## THE TASK
Retype, word for word, every line of the records below starting at the one that contains "Definition engaged (v" and ending at the one that contains "(** The keys"; include both of those lines and nothing more.

START MATERIAL FOR THIS TASK

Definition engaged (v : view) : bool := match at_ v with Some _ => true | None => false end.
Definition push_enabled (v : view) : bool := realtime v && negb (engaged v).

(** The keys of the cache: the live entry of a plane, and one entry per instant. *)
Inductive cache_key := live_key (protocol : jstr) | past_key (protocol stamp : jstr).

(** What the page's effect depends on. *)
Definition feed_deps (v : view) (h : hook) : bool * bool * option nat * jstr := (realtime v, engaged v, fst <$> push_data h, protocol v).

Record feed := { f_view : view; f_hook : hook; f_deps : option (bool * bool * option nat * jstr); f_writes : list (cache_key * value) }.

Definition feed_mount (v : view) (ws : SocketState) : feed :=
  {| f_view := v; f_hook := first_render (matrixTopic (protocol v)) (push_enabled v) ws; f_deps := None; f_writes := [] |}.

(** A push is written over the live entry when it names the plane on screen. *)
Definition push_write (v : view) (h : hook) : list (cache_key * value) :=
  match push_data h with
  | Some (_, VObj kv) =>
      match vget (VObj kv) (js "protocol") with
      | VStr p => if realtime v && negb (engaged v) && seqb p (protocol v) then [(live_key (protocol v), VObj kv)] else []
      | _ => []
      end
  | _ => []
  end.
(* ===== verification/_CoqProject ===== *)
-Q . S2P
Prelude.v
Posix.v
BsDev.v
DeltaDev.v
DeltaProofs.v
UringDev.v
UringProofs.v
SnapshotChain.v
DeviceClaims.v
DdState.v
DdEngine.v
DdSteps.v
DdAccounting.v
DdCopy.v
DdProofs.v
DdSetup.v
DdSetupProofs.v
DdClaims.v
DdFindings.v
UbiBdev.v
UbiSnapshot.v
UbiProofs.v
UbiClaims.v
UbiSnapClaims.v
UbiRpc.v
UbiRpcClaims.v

END MATERIAL FOR THIS TASK
START MATERIAL FOR THIS TASK

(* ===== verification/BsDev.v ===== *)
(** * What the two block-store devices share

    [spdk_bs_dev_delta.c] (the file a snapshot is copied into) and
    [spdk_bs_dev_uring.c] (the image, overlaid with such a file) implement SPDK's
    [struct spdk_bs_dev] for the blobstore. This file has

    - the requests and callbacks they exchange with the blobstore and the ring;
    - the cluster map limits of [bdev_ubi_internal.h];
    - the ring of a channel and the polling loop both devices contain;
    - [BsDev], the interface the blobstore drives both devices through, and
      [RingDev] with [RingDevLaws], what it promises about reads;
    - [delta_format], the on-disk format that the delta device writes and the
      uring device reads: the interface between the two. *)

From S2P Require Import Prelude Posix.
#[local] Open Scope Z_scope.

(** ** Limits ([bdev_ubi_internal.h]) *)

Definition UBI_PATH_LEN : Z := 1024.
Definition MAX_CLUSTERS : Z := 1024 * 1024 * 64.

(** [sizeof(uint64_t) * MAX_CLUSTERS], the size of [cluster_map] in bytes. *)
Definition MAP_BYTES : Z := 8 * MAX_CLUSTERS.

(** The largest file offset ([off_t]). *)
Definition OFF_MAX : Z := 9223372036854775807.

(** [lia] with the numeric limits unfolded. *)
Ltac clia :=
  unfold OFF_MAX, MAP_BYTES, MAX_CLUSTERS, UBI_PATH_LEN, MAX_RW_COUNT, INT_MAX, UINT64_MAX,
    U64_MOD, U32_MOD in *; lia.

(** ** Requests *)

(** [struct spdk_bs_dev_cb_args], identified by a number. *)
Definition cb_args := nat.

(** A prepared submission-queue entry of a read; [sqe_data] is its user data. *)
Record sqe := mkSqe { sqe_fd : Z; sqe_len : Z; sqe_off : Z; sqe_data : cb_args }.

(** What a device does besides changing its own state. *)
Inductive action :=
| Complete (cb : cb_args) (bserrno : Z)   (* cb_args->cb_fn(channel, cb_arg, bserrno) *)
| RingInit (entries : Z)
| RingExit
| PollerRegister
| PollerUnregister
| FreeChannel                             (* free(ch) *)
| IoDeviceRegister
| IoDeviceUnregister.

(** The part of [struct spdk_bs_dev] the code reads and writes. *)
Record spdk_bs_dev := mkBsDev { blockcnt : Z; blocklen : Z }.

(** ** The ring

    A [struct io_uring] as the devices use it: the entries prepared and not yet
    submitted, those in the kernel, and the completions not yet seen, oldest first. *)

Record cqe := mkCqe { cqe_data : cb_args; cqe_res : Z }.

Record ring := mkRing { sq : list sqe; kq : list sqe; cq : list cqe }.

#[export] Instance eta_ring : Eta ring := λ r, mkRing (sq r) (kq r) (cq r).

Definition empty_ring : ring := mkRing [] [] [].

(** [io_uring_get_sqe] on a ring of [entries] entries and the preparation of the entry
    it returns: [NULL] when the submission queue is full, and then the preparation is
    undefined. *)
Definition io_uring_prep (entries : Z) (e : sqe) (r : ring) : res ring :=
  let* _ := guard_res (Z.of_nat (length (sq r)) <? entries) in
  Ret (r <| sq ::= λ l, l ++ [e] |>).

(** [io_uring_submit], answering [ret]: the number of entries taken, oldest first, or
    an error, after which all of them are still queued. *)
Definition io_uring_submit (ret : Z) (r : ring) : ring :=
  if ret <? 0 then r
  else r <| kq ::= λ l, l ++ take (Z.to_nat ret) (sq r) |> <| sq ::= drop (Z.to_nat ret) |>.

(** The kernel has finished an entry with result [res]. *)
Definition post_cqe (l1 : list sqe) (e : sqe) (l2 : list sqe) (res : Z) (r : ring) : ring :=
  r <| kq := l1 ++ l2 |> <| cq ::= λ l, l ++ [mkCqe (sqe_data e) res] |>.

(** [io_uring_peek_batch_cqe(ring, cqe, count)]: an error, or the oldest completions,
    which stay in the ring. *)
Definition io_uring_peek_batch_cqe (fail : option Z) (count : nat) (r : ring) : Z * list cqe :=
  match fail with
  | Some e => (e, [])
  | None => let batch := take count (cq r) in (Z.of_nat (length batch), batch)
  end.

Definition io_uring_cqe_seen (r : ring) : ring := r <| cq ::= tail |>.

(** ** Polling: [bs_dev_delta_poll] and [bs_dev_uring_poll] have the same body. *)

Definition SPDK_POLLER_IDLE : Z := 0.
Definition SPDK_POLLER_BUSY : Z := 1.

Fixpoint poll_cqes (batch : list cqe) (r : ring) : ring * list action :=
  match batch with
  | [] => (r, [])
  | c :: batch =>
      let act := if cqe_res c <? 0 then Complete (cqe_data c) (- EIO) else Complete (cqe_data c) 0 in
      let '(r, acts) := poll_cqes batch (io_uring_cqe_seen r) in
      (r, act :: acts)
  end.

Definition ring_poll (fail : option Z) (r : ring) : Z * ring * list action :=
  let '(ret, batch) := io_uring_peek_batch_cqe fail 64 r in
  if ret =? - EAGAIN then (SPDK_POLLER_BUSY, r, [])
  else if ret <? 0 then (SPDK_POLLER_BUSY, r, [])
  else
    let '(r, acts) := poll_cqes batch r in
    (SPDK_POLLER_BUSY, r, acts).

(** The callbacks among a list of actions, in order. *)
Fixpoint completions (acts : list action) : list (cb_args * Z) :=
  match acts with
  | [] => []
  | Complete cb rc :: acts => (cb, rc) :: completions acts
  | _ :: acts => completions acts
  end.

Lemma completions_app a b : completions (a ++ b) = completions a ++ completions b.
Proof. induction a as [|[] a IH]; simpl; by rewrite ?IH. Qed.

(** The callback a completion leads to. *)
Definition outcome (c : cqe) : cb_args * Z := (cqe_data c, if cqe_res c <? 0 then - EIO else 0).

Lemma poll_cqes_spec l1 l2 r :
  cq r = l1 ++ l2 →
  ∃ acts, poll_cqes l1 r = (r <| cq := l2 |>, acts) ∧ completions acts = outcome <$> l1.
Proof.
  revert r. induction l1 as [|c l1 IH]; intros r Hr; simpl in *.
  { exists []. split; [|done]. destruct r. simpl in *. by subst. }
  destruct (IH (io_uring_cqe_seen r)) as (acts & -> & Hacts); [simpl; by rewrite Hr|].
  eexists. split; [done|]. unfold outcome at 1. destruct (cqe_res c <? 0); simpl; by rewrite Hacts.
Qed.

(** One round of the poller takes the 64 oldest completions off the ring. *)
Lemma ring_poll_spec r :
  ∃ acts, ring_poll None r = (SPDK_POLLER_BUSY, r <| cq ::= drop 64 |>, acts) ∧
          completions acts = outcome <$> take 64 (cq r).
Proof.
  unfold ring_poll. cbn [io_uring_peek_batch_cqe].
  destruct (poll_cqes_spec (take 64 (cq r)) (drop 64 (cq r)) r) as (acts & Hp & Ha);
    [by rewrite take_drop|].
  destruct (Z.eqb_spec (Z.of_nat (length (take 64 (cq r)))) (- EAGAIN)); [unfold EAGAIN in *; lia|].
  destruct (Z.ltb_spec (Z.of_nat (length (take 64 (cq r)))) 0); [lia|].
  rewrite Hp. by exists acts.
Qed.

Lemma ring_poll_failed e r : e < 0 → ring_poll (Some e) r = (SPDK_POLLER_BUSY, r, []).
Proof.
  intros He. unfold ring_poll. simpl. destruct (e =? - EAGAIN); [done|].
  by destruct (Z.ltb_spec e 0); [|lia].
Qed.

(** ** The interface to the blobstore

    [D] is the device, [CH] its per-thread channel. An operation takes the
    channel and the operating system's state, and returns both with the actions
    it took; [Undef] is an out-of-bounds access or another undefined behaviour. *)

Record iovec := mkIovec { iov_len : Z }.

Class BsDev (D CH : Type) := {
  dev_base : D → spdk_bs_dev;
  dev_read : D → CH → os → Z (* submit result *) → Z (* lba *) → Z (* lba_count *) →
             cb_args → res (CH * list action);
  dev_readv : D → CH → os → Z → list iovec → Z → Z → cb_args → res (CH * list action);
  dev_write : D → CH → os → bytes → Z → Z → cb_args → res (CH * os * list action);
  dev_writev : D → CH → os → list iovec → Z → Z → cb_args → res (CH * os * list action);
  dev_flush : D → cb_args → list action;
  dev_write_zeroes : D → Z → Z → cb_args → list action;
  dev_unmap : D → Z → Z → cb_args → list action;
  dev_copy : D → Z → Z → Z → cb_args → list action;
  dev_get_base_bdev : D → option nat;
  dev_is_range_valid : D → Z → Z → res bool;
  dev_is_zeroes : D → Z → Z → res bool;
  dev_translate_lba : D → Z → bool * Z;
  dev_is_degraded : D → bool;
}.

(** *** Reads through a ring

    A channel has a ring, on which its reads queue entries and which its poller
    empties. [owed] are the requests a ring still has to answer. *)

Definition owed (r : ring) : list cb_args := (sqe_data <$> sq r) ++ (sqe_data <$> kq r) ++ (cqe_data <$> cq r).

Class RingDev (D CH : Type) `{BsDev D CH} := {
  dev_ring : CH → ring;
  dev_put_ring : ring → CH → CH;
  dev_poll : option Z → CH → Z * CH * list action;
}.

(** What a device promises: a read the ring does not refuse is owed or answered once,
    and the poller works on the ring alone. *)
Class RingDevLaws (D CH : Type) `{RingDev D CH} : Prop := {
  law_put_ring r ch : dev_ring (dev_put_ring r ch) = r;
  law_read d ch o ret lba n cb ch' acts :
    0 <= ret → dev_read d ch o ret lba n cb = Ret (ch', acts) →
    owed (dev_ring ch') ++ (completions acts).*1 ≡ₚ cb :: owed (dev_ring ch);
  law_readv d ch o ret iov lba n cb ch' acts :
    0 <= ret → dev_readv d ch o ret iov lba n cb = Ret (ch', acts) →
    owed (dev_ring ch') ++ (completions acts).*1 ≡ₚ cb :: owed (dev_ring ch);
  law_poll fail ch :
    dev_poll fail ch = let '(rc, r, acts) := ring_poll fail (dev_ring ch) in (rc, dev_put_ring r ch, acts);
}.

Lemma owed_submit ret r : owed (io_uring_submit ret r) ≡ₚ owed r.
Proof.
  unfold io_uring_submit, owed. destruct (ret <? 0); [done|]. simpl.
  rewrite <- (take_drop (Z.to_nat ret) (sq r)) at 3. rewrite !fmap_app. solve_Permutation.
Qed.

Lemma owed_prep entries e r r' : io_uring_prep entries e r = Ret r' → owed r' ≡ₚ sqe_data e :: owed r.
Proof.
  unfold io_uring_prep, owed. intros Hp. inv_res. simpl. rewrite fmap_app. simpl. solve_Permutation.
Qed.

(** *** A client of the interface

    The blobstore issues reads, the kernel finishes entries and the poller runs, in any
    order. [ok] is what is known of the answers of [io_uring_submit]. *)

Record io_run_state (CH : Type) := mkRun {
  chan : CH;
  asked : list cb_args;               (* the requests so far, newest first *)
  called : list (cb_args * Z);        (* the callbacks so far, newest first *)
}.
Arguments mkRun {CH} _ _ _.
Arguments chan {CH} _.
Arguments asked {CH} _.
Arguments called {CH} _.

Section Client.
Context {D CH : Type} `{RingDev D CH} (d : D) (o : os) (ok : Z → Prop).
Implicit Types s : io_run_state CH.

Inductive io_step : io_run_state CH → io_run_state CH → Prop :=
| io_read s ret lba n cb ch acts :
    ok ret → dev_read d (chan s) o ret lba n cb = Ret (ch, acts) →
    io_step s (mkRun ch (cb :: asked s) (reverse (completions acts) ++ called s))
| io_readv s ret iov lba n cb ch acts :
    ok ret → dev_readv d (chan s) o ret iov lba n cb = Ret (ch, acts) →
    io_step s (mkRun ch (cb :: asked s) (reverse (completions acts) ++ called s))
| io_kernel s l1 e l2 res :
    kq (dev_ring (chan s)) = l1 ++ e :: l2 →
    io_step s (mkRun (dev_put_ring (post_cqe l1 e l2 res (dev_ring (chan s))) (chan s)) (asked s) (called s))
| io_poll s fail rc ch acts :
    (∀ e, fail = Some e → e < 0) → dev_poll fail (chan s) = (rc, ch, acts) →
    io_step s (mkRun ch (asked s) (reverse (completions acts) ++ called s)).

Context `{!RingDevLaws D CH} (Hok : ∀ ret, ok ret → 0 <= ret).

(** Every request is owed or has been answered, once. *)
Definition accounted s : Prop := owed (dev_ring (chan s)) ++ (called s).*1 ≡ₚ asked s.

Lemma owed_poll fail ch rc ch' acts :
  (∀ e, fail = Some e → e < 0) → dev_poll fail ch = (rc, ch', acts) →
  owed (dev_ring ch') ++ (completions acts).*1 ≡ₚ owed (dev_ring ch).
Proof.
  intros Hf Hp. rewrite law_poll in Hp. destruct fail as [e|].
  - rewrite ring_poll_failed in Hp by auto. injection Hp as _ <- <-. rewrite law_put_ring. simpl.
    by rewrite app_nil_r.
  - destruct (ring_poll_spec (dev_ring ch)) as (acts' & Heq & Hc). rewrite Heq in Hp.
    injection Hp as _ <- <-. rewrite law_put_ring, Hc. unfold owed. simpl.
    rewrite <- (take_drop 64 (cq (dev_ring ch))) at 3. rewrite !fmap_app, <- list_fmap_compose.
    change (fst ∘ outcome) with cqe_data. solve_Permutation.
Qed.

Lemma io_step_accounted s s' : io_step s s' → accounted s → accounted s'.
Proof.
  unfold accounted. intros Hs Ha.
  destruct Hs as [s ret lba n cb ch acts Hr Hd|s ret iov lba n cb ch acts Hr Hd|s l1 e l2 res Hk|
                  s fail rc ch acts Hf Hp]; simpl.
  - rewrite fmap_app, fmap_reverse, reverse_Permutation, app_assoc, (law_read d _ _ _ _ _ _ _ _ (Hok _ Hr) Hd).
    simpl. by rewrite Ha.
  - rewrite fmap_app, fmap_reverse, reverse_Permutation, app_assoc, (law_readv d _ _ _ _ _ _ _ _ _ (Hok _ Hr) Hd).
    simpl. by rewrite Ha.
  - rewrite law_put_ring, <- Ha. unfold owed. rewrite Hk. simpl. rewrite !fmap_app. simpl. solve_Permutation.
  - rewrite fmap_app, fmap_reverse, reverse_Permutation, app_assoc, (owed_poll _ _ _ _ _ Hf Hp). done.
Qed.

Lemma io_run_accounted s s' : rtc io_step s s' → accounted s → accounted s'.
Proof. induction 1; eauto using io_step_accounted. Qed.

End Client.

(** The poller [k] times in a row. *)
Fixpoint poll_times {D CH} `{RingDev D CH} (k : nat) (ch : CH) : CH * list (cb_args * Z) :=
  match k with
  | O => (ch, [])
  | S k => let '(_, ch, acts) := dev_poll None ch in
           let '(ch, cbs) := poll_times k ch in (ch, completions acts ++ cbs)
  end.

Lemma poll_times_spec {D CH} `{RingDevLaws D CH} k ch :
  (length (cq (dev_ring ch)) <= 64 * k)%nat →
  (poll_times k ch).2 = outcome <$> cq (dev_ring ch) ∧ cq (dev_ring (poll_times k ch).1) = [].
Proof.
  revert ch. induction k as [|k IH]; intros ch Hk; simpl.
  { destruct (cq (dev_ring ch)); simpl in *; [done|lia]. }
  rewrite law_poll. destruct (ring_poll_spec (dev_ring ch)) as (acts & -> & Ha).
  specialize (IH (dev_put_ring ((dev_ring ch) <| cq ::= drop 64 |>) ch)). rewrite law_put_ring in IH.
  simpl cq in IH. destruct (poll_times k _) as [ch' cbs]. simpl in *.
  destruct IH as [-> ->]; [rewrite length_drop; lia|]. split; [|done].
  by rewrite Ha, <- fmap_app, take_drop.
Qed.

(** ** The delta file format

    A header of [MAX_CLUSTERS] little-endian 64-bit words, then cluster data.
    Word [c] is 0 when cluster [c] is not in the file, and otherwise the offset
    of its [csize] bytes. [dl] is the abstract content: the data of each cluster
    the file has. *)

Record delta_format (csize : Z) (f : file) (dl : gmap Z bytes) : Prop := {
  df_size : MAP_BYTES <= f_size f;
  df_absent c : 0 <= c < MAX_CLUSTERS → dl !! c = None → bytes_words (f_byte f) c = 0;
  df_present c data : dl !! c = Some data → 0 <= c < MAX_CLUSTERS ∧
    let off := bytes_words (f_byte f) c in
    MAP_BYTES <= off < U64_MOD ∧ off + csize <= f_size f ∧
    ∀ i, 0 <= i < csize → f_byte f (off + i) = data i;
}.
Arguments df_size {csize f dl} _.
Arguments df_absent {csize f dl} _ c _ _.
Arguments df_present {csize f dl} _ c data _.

END MATERIAL FOR THIS TASK

## ANSWER SECTION
Definition engaged (v : view) : bool := match at_ v with Some _ => true | None => false end.
Definition push_enabled (v : view) : bool := realtime v && negb (engaged v).

(** The keys of the cache: the live entry of a plane, and one entry per instant. *)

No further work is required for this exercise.